• [INPUT MATERIAL]

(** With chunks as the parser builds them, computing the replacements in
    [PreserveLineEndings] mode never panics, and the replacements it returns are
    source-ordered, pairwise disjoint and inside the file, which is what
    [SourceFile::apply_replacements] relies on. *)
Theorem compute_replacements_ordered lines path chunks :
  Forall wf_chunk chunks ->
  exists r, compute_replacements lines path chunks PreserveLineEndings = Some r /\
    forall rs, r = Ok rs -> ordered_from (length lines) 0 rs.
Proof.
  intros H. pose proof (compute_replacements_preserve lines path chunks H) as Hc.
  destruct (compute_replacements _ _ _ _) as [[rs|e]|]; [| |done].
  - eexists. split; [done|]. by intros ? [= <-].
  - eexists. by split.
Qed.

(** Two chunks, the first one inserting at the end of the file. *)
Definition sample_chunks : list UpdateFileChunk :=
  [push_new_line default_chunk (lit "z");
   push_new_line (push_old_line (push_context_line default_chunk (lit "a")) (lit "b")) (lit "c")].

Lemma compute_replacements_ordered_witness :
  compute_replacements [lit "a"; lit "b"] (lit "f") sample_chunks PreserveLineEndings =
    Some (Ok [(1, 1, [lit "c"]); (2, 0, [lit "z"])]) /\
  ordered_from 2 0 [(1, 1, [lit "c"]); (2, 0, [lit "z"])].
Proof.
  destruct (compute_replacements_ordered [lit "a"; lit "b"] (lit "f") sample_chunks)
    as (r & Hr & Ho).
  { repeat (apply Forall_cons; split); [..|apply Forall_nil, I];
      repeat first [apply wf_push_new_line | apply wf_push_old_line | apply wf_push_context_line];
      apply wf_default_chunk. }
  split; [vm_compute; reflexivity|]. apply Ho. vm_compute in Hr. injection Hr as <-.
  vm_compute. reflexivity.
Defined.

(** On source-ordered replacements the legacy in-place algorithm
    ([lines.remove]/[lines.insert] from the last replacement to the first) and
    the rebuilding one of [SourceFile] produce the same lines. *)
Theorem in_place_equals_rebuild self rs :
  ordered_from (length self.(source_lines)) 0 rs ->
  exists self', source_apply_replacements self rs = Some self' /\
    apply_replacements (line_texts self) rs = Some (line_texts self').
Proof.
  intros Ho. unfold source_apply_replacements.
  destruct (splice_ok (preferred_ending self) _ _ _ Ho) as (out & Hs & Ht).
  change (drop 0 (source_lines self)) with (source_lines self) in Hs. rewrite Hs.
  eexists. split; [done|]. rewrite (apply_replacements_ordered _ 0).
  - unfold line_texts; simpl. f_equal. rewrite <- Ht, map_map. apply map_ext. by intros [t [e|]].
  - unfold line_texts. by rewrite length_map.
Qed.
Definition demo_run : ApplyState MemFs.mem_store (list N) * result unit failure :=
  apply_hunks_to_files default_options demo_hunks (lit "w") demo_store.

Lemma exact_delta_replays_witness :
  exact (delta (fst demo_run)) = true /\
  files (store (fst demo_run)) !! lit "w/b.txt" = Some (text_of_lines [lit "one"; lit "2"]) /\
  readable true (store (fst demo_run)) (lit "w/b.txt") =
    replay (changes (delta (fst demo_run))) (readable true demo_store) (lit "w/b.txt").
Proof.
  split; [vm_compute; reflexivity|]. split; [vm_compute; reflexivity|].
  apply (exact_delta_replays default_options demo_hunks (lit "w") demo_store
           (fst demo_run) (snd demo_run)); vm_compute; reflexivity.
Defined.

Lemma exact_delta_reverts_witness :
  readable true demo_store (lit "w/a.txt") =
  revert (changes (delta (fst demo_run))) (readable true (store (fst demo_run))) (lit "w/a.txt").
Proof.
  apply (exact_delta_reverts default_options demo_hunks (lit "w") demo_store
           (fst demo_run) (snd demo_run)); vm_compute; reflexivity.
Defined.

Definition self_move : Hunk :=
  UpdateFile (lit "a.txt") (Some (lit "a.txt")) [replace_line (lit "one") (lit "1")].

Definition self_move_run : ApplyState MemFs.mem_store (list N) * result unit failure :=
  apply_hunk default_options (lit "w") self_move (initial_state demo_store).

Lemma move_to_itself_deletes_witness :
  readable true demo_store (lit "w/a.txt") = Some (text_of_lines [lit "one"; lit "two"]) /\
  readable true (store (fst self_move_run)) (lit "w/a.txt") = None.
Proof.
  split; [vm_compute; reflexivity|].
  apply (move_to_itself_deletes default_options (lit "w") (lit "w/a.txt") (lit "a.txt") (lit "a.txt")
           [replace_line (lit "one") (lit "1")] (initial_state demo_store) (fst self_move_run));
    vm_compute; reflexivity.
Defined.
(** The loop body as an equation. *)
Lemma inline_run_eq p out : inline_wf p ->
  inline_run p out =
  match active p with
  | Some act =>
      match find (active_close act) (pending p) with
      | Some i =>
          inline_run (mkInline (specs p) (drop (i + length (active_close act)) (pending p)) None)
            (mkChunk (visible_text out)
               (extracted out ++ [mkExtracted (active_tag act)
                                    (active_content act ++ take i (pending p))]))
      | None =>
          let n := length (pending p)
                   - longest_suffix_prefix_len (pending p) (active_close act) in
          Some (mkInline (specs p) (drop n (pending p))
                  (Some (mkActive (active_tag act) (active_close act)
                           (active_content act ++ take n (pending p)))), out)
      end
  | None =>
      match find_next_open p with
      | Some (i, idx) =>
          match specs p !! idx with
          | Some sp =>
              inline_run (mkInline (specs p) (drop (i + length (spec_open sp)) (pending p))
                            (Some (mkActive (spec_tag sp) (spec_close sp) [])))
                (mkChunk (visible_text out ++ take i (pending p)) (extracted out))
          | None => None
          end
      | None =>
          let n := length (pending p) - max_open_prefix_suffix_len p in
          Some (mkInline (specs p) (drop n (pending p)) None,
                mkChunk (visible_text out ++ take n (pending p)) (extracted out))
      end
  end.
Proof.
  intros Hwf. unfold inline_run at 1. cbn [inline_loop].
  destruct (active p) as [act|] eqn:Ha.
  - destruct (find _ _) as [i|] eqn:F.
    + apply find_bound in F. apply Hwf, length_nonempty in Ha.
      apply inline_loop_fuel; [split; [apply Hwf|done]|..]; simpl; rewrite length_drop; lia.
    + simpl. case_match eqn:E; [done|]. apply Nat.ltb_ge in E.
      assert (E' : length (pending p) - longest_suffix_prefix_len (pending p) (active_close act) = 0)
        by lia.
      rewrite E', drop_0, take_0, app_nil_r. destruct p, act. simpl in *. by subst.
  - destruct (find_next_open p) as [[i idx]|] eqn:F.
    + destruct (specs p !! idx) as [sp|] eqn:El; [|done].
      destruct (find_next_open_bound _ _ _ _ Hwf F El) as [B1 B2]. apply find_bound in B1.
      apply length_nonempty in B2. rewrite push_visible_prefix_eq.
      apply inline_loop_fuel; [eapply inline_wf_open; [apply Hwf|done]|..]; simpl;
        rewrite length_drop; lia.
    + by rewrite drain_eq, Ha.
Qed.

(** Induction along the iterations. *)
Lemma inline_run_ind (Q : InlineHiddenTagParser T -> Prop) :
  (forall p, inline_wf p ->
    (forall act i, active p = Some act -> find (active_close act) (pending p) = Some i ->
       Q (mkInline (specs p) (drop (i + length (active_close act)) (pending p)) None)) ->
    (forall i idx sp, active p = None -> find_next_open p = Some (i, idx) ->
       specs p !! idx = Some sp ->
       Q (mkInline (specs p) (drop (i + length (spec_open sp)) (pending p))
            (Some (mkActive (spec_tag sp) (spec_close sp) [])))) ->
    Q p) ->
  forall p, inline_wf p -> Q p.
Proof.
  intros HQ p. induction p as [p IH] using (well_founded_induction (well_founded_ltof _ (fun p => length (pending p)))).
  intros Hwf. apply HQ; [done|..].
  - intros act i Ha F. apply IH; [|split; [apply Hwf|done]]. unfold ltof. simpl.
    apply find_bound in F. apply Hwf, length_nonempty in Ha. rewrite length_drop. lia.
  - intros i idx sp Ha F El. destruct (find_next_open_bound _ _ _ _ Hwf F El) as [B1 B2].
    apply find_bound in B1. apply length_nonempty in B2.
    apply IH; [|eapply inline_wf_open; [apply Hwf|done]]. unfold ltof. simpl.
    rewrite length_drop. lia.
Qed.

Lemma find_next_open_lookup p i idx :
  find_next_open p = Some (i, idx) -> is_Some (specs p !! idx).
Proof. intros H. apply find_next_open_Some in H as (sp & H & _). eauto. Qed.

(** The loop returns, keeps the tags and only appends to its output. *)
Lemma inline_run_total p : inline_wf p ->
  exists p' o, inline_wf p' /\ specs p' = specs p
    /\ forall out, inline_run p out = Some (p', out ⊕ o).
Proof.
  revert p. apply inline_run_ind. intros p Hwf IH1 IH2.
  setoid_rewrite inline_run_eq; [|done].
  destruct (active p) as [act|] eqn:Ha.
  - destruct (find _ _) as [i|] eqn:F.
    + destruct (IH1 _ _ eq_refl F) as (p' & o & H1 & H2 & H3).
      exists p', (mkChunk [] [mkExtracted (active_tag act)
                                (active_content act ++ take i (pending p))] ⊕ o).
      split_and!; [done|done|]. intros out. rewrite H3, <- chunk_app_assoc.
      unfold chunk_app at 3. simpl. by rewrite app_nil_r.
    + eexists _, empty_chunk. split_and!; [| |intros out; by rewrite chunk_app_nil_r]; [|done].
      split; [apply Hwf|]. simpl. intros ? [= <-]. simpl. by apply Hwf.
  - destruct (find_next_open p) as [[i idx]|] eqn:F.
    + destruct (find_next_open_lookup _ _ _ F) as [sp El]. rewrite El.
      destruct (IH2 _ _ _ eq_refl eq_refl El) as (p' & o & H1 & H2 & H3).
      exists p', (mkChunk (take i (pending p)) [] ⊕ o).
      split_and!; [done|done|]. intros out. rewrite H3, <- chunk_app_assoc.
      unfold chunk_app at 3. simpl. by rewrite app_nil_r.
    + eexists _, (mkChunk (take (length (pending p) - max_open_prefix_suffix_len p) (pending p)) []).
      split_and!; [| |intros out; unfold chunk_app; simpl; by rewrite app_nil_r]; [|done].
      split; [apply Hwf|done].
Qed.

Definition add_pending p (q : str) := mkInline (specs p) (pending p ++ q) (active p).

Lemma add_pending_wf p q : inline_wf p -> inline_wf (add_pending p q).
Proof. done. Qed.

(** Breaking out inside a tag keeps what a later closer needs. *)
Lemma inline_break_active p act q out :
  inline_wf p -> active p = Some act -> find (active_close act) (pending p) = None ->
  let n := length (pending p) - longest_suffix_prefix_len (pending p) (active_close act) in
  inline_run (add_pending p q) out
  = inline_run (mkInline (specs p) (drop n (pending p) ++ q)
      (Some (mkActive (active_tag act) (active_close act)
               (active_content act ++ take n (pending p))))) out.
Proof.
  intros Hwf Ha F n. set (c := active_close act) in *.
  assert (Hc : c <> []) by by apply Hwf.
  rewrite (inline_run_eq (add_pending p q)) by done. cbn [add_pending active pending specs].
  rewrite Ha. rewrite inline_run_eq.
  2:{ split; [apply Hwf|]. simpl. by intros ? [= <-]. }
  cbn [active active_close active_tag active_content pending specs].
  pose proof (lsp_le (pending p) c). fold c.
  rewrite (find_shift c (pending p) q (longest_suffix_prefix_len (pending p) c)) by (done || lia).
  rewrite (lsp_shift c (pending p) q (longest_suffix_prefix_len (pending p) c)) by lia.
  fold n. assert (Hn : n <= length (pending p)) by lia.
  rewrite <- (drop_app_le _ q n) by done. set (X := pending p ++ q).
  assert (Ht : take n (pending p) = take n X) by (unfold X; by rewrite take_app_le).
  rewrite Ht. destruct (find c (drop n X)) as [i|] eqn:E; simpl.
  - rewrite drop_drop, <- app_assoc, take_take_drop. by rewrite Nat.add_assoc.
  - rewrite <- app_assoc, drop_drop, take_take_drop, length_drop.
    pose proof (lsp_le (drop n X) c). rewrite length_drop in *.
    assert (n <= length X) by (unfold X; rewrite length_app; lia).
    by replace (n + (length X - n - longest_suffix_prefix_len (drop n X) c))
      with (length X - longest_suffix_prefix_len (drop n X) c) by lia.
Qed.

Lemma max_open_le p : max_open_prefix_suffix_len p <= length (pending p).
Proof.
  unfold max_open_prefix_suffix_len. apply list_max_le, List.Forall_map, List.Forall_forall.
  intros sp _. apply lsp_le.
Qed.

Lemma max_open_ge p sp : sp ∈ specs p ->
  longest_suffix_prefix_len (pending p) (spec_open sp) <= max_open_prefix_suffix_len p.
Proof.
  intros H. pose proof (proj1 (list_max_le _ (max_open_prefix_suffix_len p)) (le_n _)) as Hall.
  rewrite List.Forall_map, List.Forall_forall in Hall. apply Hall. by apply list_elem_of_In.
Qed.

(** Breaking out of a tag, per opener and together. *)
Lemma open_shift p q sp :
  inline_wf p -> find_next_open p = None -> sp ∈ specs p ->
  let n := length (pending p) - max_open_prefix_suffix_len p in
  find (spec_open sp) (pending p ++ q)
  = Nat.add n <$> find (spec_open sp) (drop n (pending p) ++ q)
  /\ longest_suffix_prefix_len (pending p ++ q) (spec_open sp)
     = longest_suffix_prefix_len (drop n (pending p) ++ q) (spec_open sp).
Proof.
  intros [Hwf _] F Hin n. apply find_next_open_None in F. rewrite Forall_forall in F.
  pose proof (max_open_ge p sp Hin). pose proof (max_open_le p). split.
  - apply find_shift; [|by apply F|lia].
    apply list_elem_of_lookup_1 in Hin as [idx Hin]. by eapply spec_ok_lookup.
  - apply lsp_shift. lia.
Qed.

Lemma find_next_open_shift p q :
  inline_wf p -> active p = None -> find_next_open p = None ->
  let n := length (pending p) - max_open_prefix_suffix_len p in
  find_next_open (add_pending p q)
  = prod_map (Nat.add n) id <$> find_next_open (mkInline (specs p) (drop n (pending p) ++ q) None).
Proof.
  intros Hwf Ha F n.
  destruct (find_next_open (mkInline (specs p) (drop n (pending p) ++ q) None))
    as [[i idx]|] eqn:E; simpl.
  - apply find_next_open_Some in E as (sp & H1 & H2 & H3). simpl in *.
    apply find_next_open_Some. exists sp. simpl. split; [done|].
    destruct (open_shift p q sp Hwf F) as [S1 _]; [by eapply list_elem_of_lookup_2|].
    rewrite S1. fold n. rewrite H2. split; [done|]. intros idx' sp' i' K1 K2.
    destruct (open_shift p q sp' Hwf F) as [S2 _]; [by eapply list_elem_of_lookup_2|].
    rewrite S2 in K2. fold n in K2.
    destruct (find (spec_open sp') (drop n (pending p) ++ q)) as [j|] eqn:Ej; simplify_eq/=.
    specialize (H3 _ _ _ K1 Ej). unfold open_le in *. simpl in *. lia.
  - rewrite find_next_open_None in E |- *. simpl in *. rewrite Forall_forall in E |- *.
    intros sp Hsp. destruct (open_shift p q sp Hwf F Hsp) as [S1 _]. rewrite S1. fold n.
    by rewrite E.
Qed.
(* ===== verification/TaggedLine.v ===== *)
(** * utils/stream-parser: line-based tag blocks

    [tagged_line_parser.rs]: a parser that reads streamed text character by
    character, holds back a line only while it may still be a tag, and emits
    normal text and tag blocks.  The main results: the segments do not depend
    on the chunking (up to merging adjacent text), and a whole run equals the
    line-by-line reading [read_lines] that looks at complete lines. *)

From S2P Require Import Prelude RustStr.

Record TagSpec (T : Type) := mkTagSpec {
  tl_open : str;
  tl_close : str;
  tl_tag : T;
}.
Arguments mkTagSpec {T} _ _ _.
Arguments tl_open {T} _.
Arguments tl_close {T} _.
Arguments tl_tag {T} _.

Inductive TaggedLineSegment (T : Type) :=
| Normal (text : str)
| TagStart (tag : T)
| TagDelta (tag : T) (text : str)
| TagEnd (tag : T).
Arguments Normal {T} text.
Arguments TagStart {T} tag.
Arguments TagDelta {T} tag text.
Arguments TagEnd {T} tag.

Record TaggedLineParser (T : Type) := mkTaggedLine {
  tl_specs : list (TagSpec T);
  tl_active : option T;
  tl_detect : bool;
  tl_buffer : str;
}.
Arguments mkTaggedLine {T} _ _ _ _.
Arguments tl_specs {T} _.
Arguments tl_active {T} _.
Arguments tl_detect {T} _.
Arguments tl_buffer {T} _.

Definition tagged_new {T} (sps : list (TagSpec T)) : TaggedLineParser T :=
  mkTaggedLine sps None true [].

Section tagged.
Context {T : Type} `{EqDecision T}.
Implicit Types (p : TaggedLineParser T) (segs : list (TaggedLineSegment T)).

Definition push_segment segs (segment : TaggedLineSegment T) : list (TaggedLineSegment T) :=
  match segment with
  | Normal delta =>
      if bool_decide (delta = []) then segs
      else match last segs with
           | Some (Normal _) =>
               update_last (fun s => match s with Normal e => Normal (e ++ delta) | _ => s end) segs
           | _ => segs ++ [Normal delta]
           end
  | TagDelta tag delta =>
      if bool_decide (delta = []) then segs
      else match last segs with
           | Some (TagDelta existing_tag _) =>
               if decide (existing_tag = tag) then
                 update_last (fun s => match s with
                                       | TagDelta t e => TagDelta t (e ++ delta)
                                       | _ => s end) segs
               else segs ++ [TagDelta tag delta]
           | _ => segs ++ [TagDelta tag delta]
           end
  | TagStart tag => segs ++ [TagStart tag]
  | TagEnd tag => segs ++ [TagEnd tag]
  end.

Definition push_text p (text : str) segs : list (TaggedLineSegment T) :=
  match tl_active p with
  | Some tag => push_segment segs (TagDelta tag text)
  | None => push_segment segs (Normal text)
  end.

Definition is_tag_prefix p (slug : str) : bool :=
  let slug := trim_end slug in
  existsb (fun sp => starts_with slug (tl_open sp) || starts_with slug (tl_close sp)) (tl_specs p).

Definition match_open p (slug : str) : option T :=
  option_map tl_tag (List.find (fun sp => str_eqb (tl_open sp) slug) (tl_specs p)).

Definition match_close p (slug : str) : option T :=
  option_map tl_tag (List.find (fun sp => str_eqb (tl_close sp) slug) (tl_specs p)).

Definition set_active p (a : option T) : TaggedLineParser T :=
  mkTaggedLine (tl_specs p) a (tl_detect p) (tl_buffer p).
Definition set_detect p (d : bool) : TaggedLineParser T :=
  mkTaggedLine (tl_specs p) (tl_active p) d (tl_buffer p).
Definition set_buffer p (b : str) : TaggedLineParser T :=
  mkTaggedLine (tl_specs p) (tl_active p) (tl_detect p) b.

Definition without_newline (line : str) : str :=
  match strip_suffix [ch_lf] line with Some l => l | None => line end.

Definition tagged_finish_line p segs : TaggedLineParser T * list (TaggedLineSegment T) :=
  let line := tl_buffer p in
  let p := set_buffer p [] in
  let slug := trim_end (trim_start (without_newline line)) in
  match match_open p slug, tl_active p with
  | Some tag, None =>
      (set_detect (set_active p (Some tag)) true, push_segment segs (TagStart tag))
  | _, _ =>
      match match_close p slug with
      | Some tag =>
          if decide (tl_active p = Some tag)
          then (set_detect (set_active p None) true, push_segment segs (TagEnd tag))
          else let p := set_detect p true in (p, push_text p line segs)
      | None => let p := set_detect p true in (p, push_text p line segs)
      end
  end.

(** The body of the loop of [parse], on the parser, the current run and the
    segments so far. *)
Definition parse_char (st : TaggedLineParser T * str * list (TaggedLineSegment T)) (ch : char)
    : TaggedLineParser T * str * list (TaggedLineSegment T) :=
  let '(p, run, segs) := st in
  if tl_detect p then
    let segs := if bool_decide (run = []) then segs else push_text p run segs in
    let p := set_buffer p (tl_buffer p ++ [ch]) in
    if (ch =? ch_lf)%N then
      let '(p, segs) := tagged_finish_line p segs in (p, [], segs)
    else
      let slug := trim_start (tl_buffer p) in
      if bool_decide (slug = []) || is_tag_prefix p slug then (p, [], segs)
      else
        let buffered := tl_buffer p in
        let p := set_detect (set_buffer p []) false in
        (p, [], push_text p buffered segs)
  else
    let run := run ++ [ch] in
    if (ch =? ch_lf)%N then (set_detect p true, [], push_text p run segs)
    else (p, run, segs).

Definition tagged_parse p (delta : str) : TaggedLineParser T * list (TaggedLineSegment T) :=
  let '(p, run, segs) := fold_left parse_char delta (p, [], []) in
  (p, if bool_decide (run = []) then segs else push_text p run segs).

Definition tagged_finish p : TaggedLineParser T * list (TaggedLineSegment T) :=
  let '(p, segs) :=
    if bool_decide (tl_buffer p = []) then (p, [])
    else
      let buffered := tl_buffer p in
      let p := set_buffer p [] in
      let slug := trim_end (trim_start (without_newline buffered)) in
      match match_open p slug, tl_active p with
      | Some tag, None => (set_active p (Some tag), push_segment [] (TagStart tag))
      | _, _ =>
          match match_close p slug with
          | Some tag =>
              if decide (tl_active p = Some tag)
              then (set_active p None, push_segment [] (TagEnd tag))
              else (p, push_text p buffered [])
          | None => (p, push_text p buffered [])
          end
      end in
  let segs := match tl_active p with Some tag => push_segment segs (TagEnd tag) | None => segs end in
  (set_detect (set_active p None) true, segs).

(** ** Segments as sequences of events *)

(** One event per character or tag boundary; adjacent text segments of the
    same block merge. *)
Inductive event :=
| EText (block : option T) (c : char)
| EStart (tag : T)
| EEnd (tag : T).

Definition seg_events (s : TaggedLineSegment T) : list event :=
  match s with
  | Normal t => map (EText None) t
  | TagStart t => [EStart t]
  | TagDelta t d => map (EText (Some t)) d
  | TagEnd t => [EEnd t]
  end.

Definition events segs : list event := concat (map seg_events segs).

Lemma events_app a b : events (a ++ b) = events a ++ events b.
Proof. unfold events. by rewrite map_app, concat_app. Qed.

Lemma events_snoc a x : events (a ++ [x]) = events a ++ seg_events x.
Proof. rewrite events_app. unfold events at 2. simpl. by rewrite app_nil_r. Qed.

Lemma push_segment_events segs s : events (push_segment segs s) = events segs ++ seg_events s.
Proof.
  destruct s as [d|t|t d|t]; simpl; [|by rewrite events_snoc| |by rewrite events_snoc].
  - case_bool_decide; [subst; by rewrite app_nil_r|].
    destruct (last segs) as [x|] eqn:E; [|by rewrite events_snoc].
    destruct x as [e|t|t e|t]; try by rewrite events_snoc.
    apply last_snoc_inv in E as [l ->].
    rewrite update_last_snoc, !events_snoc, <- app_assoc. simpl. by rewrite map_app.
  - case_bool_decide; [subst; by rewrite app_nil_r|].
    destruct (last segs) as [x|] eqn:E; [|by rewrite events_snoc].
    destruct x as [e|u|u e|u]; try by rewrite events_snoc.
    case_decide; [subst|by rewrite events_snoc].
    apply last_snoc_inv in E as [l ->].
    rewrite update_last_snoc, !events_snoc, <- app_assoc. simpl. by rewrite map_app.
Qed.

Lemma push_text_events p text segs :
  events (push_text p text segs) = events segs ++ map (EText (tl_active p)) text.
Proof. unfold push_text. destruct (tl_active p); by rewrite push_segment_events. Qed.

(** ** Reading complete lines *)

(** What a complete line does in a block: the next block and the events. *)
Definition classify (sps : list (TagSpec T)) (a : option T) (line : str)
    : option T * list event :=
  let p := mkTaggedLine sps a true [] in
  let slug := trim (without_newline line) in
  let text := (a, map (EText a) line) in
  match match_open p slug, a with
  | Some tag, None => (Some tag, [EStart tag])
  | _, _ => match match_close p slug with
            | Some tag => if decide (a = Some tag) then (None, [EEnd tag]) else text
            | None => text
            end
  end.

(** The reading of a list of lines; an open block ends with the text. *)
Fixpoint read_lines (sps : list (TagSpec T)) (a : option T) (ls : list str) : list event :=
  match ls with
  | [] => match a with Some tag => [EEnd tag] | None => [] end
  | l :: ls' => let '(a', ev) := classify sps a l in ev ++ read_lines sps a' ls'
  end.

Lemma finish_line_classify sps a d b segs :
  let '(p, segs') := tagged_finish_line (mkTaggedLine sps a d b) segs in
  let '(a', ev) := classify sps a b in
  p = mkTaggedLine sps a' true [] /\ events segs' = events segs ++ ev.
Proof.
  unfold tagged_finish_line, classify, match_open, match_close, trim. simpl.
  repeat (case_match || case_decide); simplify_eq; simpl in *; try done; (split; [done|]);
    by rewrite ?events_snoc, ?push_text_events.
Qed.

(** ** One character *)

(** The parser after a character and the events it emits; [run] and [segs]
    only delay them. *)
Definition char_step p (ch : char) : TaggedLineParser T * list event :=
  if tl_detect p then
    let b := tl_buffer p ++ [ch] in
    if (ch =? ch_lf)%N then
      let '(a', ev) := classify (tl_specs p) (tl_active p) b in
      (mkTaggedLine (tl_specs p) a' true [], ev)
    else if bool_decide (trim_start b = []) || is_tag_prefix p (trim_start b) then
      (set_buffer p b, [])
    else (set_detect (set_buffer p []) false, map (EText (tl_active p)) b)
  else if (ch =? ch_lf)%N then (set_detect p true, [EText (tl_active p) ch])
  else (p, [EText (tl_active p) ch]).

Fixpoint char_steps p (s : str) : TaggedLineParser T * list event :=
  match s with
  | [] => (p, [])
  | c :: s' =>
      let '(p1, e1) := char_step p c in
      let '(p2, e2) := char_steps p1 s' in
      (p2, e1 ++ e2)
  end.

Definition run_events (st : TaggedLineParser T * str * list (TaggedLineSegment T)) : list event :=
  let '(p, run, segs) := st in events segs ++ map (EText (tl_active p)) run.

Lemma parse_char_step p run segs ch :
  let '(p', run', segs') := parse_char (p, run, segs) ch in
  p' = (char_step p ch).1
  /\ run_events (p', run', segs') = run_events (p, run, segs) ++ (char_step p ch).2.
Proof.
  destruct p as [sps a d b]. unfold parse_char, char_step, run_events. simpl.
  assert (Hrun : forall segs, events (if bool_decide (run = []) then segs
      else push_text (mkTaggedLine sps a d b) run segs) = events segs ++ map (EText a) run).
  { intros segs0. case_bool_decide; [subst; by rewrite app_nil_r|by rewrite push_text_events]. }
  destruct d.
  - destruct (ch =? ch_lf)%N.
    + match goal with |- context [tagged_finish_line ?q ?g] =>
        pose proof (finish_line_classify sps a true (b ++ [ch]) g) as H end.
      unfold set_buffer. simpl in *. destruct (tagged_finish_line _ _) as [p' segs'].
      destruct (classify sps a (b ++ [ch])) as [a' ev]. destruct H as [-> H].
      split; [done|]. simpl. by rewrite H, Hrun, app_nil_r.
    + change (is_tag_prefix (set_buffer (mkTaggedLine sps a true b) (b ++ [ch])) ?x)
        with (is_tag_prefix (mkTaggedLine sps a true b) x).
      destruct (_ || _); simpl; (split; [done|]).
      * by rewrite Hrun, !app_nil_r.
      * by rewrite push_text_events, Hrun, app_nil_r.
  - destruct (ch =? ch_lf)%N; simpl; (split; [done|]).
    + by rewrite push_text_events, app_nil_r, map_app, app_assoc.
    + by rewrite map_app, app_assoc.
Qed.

• [ACTION ITEM] In the data above, which lines lie between the line with "p ++ q) (spec_open sp)" and the line with "inline_wf p -> active p = None", inclusive? Print those lines exactly and nothing else.

• [RESPONSE AREA]
  /\ longest_suffix_prefix_len (pending p ++ q) (spec_open sp)
     = longest_suffix_prefix_len (drop n (pending p) ++ q) (spec_open sp).
Proof.
  intros [Hwf _] F Hin n. apply find_next_open_None in F. rewrite Forall_forall in F.
  pose proof (max_open_ge p sp Hin). pose proof (max_open_le p). split.
  - apply find_shift; [|by apply F|lia].
    apply list_elem_of_lookup_1 in Hin as [idx Hin]. by eapply spec_ok_lookup.
  - apply lsp_shift. lia.
Qed.

Lemma find_next_open_shift p q :
  inline_wf p -> active p = None -> find_next_open p = None ->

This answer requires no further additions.